**The task**
Among the entries below, how many lines hold the word "function"? Reply with the number only.

Stored items:
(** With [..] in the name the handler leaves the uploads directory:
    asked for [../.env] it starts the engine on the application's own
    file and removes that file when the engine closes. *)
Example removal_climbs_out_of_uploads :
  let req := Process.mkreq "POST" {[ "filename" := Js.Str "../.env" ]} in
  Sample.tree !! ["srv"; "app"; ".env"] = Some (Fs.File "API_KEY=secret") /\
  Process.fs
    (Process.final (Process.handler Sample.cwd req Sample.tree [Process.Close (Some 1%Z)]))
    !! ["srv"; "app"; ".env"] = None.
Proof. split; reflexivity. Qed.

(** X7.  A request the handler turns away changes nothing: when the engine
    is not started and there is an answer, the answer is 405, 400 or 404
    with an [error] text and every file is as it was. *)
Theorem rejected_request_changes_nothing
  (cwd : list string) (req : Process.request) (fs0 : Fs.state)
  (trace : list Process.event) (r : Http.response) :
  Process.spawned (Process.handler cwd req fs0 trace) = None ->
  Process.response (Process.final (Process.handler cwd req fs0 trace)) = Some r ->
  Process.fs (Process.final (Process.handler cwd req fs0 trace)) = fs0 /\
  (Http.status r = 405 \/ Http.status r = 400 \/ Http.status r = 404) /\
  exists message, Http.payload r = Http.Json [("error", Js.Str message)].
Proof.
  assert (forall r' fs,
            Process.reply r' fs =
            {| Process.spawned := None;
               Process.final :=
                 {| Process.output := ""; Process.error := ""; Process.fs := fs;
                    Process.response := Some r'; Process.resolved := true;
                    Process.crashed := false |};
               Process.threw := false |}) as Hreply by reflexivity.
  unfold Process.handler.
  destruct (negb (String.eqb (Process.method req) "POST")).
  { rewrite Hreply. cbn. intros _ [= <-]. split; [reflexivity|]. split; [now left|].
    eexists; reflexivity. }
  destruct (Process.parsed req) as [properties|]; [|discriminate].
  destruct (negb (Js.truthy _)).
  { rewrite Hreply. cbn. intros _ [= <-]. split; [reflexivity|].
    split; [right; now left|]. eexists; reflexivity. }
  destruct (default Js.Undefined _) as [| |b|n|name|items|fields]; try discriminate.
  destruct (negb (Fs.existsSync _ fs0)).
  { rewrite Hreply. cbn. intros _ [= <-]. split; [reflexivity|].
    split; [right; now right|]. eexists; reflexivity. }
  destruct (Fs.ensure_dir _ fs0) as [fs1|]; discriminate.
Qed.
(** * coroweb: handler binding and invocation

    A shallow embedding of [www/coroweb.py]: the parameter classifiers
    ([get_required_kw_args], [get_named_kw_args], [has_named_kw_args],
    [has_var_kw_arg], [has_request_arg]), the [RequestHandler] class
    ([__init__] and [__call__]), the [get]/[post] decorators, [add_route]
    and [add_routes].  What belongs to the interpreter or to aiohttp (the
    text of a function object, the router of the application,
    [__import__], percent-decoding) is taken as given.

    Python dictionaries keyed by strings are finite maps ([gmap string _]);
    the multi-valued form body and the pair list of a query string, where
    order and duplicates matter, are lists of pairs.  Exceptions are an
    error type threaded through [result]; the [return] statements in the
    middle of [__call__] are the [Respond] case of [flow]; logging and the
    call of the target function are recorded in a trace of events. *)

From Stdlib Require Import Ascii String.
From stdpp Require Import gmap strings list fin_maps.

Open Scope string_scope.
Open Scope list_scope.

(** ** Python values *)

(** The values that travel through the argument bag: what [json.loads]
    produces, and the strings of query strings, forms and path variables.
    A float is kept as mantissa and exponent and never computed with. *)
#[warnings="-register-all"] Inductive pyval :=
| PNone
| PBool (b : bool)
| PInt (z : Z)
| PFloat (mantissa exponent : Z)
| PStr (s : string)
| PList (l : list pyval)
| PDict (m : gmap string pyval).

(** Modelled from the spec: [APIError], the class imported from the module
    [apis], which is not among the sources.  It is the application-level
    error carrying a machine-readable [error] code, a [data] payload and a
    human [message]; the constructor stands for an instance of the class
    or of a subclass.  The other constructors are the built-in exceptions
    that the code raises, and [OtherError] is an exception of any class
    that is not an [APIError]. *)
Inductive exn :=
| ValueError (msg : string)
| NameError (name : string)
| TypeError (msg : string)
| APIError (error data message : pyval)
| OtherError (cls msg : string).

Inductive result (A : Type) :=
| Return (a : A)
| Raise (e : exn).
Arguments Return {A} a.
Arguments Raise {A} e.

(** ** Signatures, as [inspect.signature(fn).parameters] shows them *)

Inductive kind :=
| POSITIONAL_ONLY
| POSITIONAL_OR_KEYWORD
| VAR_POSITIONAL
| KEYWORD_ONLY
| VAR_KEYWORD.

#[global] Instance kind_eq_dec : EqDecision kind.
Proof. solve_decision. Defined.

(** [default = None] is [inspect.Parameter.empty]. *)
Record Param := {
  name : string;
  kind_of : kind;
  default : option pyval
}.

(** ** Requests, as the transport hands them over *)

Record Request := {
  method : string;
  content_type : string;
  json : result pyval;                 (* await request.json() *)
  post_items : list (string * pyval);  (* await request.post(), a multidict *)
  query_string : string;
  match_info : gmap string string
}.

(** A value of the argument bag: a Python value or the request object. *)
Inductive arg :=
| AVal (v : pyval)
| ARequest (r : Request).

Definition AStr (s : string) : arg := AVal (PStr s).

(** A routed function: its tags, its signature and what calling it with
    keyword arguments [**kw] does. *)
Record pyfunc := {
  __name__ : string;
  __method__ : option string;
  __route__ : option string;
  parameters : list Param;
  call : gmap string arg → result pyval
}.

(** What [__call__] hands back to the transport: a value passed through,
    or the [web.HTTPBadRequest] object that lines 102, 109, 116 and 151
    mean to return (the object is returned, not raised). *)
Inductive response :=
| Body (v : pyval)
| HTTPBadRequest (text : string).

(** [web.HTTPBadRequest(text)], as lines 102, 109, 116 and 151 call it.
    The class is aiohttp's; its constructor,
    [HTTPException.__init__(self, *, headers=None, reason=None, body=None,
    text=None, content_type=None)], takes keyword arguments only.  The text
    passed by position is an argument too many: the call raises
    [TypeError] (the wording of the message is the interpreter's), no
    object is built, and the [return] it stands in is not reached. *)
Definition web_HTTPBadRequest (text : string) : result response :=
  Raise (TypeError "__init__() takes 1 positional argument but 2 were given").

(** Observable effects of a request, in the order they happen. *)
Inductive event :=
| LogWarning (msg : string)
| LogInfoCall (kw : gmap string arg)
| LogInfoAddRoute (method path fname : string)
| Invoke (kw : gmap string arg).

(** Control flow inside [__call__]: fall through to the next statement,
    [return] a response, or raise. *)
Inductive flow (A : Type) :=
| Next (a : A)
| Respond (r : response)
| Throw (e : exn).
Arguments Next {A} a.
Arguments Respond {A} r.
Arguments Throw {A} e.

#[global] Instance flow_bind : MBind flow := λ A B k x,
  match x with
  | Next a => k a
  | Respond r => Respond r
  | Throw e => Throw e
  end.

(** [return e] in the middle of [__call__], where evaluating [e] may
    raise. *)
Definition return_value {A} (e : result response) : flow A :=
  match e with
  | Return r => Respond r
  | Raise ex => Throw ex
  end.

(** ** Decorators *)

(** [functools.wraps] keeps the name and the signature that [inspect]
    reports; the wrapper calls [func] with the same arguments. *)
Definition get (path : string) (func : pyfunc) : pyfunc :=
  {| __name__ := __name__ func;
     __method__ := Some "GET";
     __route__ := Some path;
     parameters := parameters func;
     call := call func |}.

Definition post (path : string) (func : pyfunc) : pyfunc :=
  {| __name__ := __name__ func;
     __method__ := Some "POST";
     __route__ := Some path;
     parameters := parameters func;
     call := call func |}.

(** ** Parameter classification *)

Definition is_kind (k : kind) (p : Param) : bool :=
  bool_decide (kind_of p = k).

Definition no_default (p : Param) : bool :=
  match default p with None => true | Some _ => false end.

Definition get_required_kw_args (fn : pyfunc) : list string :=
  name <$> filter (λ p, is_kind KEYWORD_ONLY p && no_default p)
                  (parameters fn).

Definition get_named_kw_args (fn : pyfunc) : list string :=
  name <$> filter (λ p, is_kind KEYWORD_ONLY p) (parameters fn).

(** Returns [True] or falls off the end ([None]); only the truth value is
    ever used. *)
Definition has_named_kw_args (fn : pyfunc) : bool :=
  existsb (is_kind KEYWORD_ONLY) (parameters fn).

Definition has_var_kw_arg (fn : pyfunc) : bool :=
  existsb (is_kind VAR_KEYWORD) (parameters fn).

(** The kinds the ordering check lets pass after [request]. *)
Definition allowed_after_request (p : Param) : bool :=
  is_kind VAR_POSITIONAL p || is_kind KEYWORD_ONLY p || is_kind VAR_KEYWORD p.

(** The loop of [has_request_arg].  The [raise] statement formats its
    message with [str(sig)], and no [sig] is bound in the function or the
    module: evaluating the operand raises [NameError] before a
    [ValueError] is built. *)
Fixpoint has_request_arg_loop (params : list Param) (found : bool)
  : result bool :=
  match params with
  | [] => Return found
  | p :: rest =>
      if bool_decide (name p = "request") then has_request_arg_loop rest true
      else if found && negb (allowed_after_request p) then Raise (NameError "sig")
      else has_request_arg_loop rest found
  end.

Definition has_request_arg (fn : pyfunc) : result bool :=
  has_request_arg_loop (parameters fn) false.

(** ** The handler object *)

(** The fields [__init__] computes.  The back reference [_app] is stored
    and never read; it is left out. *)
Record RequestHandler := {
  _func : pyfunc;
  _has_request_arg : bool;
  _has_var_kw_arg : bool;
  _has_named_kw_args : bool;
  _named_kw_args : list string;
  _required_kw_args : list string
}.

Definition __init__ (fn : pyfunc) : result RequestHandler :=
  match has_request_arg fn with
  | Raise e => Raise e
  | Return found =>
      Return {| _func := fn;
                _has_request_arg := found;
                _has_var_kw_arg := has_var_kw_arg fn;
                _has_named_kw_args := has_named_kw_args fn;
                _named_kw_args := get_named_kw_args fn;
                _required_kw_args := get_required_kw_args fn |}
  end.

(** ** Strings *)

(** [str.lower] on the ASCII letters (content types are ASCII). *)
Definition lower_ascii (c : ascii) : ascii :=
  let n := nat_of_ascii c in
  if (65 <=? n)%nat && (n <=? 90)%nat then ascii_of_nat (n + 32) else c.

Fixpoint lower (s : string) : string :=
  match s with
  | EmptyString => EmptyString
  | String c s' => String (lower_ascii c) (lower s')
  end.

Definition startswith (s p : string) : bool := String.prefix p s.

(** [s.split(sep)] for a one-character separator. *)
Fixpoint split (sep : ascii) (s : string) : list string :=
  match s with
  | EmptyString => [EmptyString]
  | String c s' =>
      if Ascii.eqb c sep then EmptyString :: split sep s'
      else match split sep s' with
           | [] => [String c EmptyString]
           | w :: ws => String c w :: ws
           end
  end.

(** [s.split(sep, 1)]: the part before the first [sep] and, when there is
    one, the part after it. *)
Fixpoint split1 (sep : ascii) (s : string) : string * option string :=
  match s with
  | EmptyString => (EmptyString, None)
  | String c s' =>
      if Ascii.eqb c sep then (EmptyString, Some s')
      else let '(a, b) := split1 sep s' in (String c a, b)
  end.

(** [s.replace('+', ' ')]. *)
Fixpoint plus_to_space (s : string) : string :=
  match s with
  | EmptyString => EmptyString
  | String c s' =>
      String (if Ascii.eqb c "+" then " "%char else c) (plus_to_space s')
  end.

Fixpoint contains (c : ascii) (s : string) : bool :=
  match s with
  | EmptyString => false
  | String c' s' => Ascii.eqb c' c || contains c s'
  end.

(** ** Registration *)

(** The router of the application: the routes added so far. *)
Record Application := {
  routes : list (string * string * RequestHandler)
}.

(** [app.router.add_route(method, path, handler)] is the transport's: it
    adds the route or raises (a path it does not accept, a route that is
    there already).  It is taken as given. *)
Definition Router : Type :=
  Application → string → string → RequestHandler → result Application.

**Expected answer**
4